More and more parents these days are choosing to keep their adult offspring at home. My husband and I keep 2/3 of the yield (two individuals) in the basement, and and 1/3 of the yield (one individual) is located off-site at a safe but convenient distance as a designated survivor.

*Net Yield, 1989-2018. Estimated Value: Priceless

When planning your children’s education, it is important to consider their interests and aptitude, but also to take into account the family’s long term needs. Our children each hold at least one post-secondary degree, and two of them hold two or more degrees or certificates. Our off-site DS has been gaining skills in veterinary medicine and pet care, as well as floor installation, welding and assembly work. The youngest has been honing his virtual first-person urban combat skills for years, has experience as a tutor, furniture assembler, and bookkeeper. Our firstborn has worked in management, cooking, sales, and mechanics. When combined with the skills and experience my husband and I have accumulated over the years, we feel the family is well-positioned to survive an apocalyptic disaster. 

I’m kidding, of course. It’s completely true minus the calculation and paranoia. Our oldest and youngest live at home, and we love it that way. Some parents bemoan the kids who won’t leave; we installed high speed Internet service to lure them back. 

I’m not going to sugar coat it.  Parenting my adult children is one of the hardest things I’ve ever done. I have to stand by and watch while they make decisions, and sometimes mistakes, that affect some of my favorite people in the world. Sometimes I’m consulted, sometimes I’m not, but I no longer get to call the shots. All illusions of control have been removed.

When the kids first went to college and  later their first jobs, I worried and my husband practically stalked them by monitoring their checking accounts. In the first few years there was a bootleg tattoo, a boyfriend procured from the Internet and kept past the return date, a bruised heart or two…

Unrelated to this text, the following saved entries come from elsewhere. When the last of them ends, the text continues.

Lemma local_others c w w' : local c w w' -> others_rest c w -> others_rest c w'.
Proof.
  intros H Q; destruct H; [exact Q|..]; intros u thu Hu Hne; cbn [fst snd] in *;
    try (rewrite lookup_insert_ne in Hu by auto; eapply Q; eauto; done);
    try (eapply Q; eauto; done).
  - destruct (decide (u = t)) as [->|].
    + rewrite lookup_insert_eq in Hu; injection Hu as <-.
      rewrite lookup_insert_ne in H3 by auto; exact (Q t tht H3 Hne).
    + rewrite !lookup_insert_ne in Hu by auto; eapply Q; eauto.
  - destruct (decide (u = t)) as [->|].
    + rewrite lookup_insert_eq in Hu; injection Hu as <-; done.
    + rewrite lookup_insert_ne in Hu by auto; eapply Q; eauto.
  - rewrite lookup_delete_ne in Hu by auto; eapply Q; eauto.
Qed.

Definition all_rest (w : mem) : Prop :=
  forall t th, w.1 !! t = Some th -> pending (t_pc th) = false.

Lemma atom_rest w w' : atom w w' -> all_rest w -> all_rest w'.
Proof.
  intros H Q; destruct H; intros u thu Hu; cbn [fst snd] in *; [eapply Q; eauto|..];
    apply lookup_insert_Some in Hu as [[-> <-]|[_ Hu]]; try (eapply Q; eauto; done).
  - exact (Q u th H2).
  - exact (Q u th H).
Qed.

(** ** Runs *)

(** What holds between two events. *)
Definition good st : Prop :=
  linked (threads st) (sems st) /\ in_sched_hook st = false /\ idle_cur (cur st) (mem_of st).

Lemma atoms_linked w w' : rtc atom w w' -> linked w.1 w.2 -> linked w'.1 w'.2.
Proof. induction 1; eauto using atom_linked. Qed.

Lemma atoms_account s v0 w w' :
  rtc atom w w' -> linked w.1 w.2 -> account s v0 w -> account s v0 w'.
Proof. induction 1; eauto using atom_linked, atom_account. Qed.

Lemma atoms_fair s v0 w w' :
  rtc atom w w' -> linked w.1 w.2 -> account s v0 w -> fair s v0 Rest w -> fair s v0 Rest w'.
Proof. induction 1; eauto 6 using atom_linked, atom_account, atom_fair. Qed.

Lemma atoms_rest w w' : rtc atom w w' -> all_rest w -> all_rest w'.
Proof. induction 1; eauto using atom_rest. Qed.

Lemma exec_good e st st' :
  no_kill e = true -> good st -> exec e st = Some st' -> good st'.
Proof.
  intros Hk (L & F & I) H.
  destruct (exec_sections e st st' Hk F I H) as [(w & Hw & I' & Hcase) F'].
  pose proof (local_linked _ _ _ Hw I L) as Lw; split; [|done].
  destruct Hcase as [[<- _]|[R _]]; [|apply (atoms_linked _ _ R) in Lw]; exact Lw.
Qed.

Lemma exec_account e s v0 st st' :
  no_kill e = true -> good st -> account s v0 (mem_of st) -> exec e st = Some st' ->
  account s v0 (mem_of st').
Proof.
  intros Hk (L & F & I) A H.
  destruct (exec_sections e st st' Hk F I H) as [(w & Hw & I' & Hcase) F'].
  apply (local_account _ _ _ _ _ Hw) in A; pose proof (local_linked _ _ _ Hw I L) as Lw.
  destruct Hcase as [[<- _]|[R _]]; eauto using atoms_account.
Qed.

Lemma run_account s v0 es : forall st st',
  forallb no_kill es = true -> good st -> account s v0 (mem_of st) -> run es st = Some st' ->
  good st' /\ account s v0 (mem_of st').
Proof.
  induction es as [|e es IH]; intros st st' Hk G A H; cbn [run forallb] in *.
  - now injection H as <-.
  - destruct (exec e st) as [st1|] eqn:E; [|discriminate].
    apply andb_true_iff in Hk as [Hk1 Hk2].
    apply (IH st1); eauto using exec_good, exec_account.
Qed.

(** The current thread is not between a count and its slow path. *)
Definition interruptible st : bool :=
  match threads st !! cur st with Some th => negb (pending (t_pc th)) | None => true end.

(** No interrupt calls __schedule there. *)
Fixpoint uncut (es : list event) st : bool :=
  match es with
  | [] => true
  | e :: es =>
      match e with Interrupt => interruptible st | _ => true end &&
      match exec e st with Some st => uncut es st | None => true end
  end.

Definition calm_state s v0 st : Prop :=
  good st /\ account s v0 (mem_of st) /\ others_rest (cur st) (mem_of st) /\
  fair s v0 (phase_of s (threads st !! cur st)) (mem_of st).

Lemma interruptible_rest st : interruptible st = true <-> at_rest (cur st) (mem_of st).
Proof.
  unfold interruptible, at_rest; cbn; destruct (threads st !! cur st) as [th|]; [|done].
  rewrite negb_true_iff; split; [intros ? ? [= <-]|intros H]; auto.
Qed.

Lemma rest_phase s o : (forall th, o = Some th -> pending (t_pc th) = false) -> phase_of s o = Rest.
Proof.
  destruct o as [th|]; [|done]; intros H; specialize (H th eq_refl); cbn.
  destruct (t_pc th); done.
Qed.

Lemma exec_calm e s v0 st st' :
  no_kill e = true -> (e = Interrupt -> interruptible st = true) ->
  calm_state s v0 st -> exec e st = Some st' -> calm_state s v0 st'.
Proof.
  intros Hk Hi (G & A & Q & Fa) H.
  pose proof (exec_good e st st' Hk G H) as G'.
  pose proof (exec_account e s v0 st st' Hk G A H) as A'.
  destruct G as (L & F & I).
  destruct (exec_sections e st st' Hk F I H) as [(w & Hw & I' & Hcase) F'].
  pose proof (local_fair s v0 _ _ _ Hw L I A Fa) as Faw.
  pose proof (local_others _ _ _ Hw Q) as Qw.
  pose proof (local_linked _ _ _ Hw I L) as Lw.
  pose proof (local_account _ s v0 _ _ Hw A) as Aw.
  destruct Hcase as [[E Ec]|(R & Ei & Er)].
  { subst w; split; [done|]; split; [done|]; now rewrite Ec. }
  assert (Hat : at_rest (cur st) w).
  { destruct (match e with Interrupt => true | _ => false end) eqn:Ee.
    - destruct e; try discriminate; rewrite Ei by done; now apply interruptible_rest, Hi.
    - apply Er; intros ->; discriminate. }
  assert (Hall : all_rest w).
  { intros t th Ht; destruct (decide (t = cur st)) as [->|]; eauto. }
  rewrite (rest_phase s _ Hat) in Faw.
  pose proof (atoms_rest _ _ R Hall) as Hall'.
  split; [done|]; split; [done|]; split; [intros t th Ht _; eauto|].
  rewrite (rest_phase s) by eauto; eapply atoms_fair; eauto.
Qed.

Lemma run_calm es s v0 : forall st st',
  forallb no_kill es = true -> uncut es st = true -> calm_state s v0 st ->
  run es st = Some st' -> calm_state s v0 st'.
Proof.
  induction es as [|e es IH]; intros st st' Hk Hu C H; cbn [run forallb uncut] in *.
  - now injection H as <-.
  - destruct (exec e st) as [st1|] eqn:E; [|discriminate].
    apply andb_true_iff in Hk as [Hk1 Hk2]; apply andb_true_iff in Hu as [Hu1 Hu2].
    eapply (IH st1); eauto; eapply exec_calm; eauto; intros ->; done.
Qed.

Lemma queue_waits m q s sm :
  linked m q -> q !! s = Some sm -> Z.of_nat (length (s_queue sm)) <= waiting s m.
Proof.
  intros L Hs; unfold waiting; apply inj_le.
  rewrite <- (size_list_to_set (C := gset nat) _ (queue_nodup _ _ L s sm Hs)), <- size_dom.
  apply subseteq_size; intros t Ht%elem_of_list_to_set.
  destruct (queue_blocked _ _ L s sm t Hs Ht) as (th & Hm & Hb & Hsem).
  destruct (blocked_in_queue _ _ L t th Hm Hb) as (Hp & Hto & _).
  apply elem_of_dom; exists th; apply map_lookup_filter_Some; split; [done|].
  cbn; unfold waits; rewrite Hp, Hto, Hsem, bool_decide_eq_true_2; done.
Qed.

(** Every thread is in its own function, and the semaphore [s] has just been
    initialised. *)
Definition booted s v0 st : Prop :=
  map_Forall (fun t th => t_blocked th = false /\ t_pc th = Running /\ Z.of_nat t < MAX_THREADS)
    (threads st) /\
  map_Forall (fun _ sm => s_queue sm = []) (sems st) /\
  in_sched_hook st = false /\ threads st !! cur st <> None /\
  sems st !! s = Some (Sem v0 [] true 0 0) /\ 0 <= v0 < 2147483648.

Lemma booted_waiting s v0 st : booted s v0 st -> waiting s (threads st) = 0.
Proof.
  intros (Ht & _); unfold waiting; rewrite (proj2 (map_empty_filter _ _)); [done|].
  intros t th Hm; cbn; unfold waits; destruct (Ht t th Hm) as (_ & -> & _); done.
Qed.

Lemma booted_calm s v0 st : booted s v0 st -> calm_state s v0 st.
Proof.
  intros B; pose proof (booted_waiting s v0 st B) as W.
  destruct B as (Ht & Hq & F & Hc & Hs & Hv).
  assert (G : good st).
  { split; [|split; [done|]].
    - split.
      + intros t th Hm Hb; destruct (Ht t th Hm); congruence.
      + intros s' sm t Hm Hin; specialize (Hq s' sm Hm); cbn in Hq; rewrite Hq in Hin; set_solver.
      + intros s' sm Hm; specialize (Hq s' sm Hm); cbn in Hq; rewrite Hq; constructor.
      + intros t th Hm; apply (Ht t th Hm).
    - destruct (threads st !! cur st) as [th|] eqn:E; [|done].
      exists th; split; [done|apply (Ht _ _ E)]. }
  split; [done|]; split; [|split].
  - exists (Sem v0 [] true 0 0); cbn; rewrite W; repeat split; auto.
    unfold tokens; cbn; rewrite s32_small; lia.
  - intros t th Hm _; destruct (Ht t th Hm) as (_ & -> & _); done.
  - exists (Sem v0 [] true 0 0); cbn; split; [done|]; split; [done|]; intros _.
    rewrite rest_phase
      by (intros th Hm; destruct (Ht _ _ Hm) as (_ & -> & _); done).
    unfold level, tokens; cbn; rewrite W; split; [lia|done].
Qed.

(** C6: from a state in which a semaphore has just been initialised, with a
    value of 0 to 2^31 - 1, and every thread (below 2^18 of them) is in its own
    function and in no queue, and on every run in which no thread is killed,
    whatever interrupts cut the calls of sem_down and sem_up in two, the
    semaphore stays valid and its count is, modulo 2^32, what it was given (its
    first value and the calls of sem_up) less the calls of sem_down that have
    succeeded and those that wait: on the way into __sem_down_slow, asleep, or
    woken and not yet running. Sleeping and timing out, from the hook or at
    once, lose nothing. (A thread that is killed on its way into __sem_down_slow
    takes the one it has counted down with it.) *)
Theorem semaphore_conserves s v0 es st st' :
  booted s v0 st -> forallb no_kill es = true -> run es st = Some st' ->
  good st' /\ exists sm, sems st' !! s = Some sm /\ s_valid sm = true /\
    s_count sm = s32 (v0 + s_ups sm - s_grants sm - waiting s (threads st')).
Proof.
  intros B Hk H; destruct (booted_calm s v0 st B) as (G & A & _).
  destruct (run_account s v0 es st st' Hk G A H) as (G' & sm & ? & ? & ?); eauto 6.
Qed.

There were more tattoos. I don’t have anything against tattoos, but sometimes it’s hard to see my beautiful child cover her body with artwork that she may not want to wear for as many years as I pray for her to live. But in this I am not consulted, much less a decider. And that’s all right, I have my own body to decorate or pollute, or not. 

Later there was one seriously broken heart, two college dropouts, an unplanned pregnancy, an adoption, a frightening car wreck. Another wrecked car; not our kid, but her car.

The thing about painful experiences is that they can be excellent teachers to willing learners. My children are good learners. They are more cautious and less manic than I am, and they have taken life’s lessons thus far to heart. I’m very proud of them. 

You don’t quit being a mom or dad when your kid turns 18 or gets married or graduates college. But at some point along the way you quit being responsible for them and start becoming a trusted resource, and a friend. And one day you realize that your kid knows something you don’t know, or has a skill you don’t have, and is fun to talk to. And they become a trusted resource in their turn.  We can love without controlling, have boundaries without building walls.

No, Mom! I don’t want you to call my boss and ask him to give me a raise.

And if you’re blessed with kids who are emotionally intelligent and generous, and if you’re wise enough to be vulnerable with them, perhaps the day will come when you will have the privilege of having your child tell you something real about yourself. Maybe it will be painful, but actionable. But maybe it will be encouraging or consoling. Or just true. After all, who knows you better?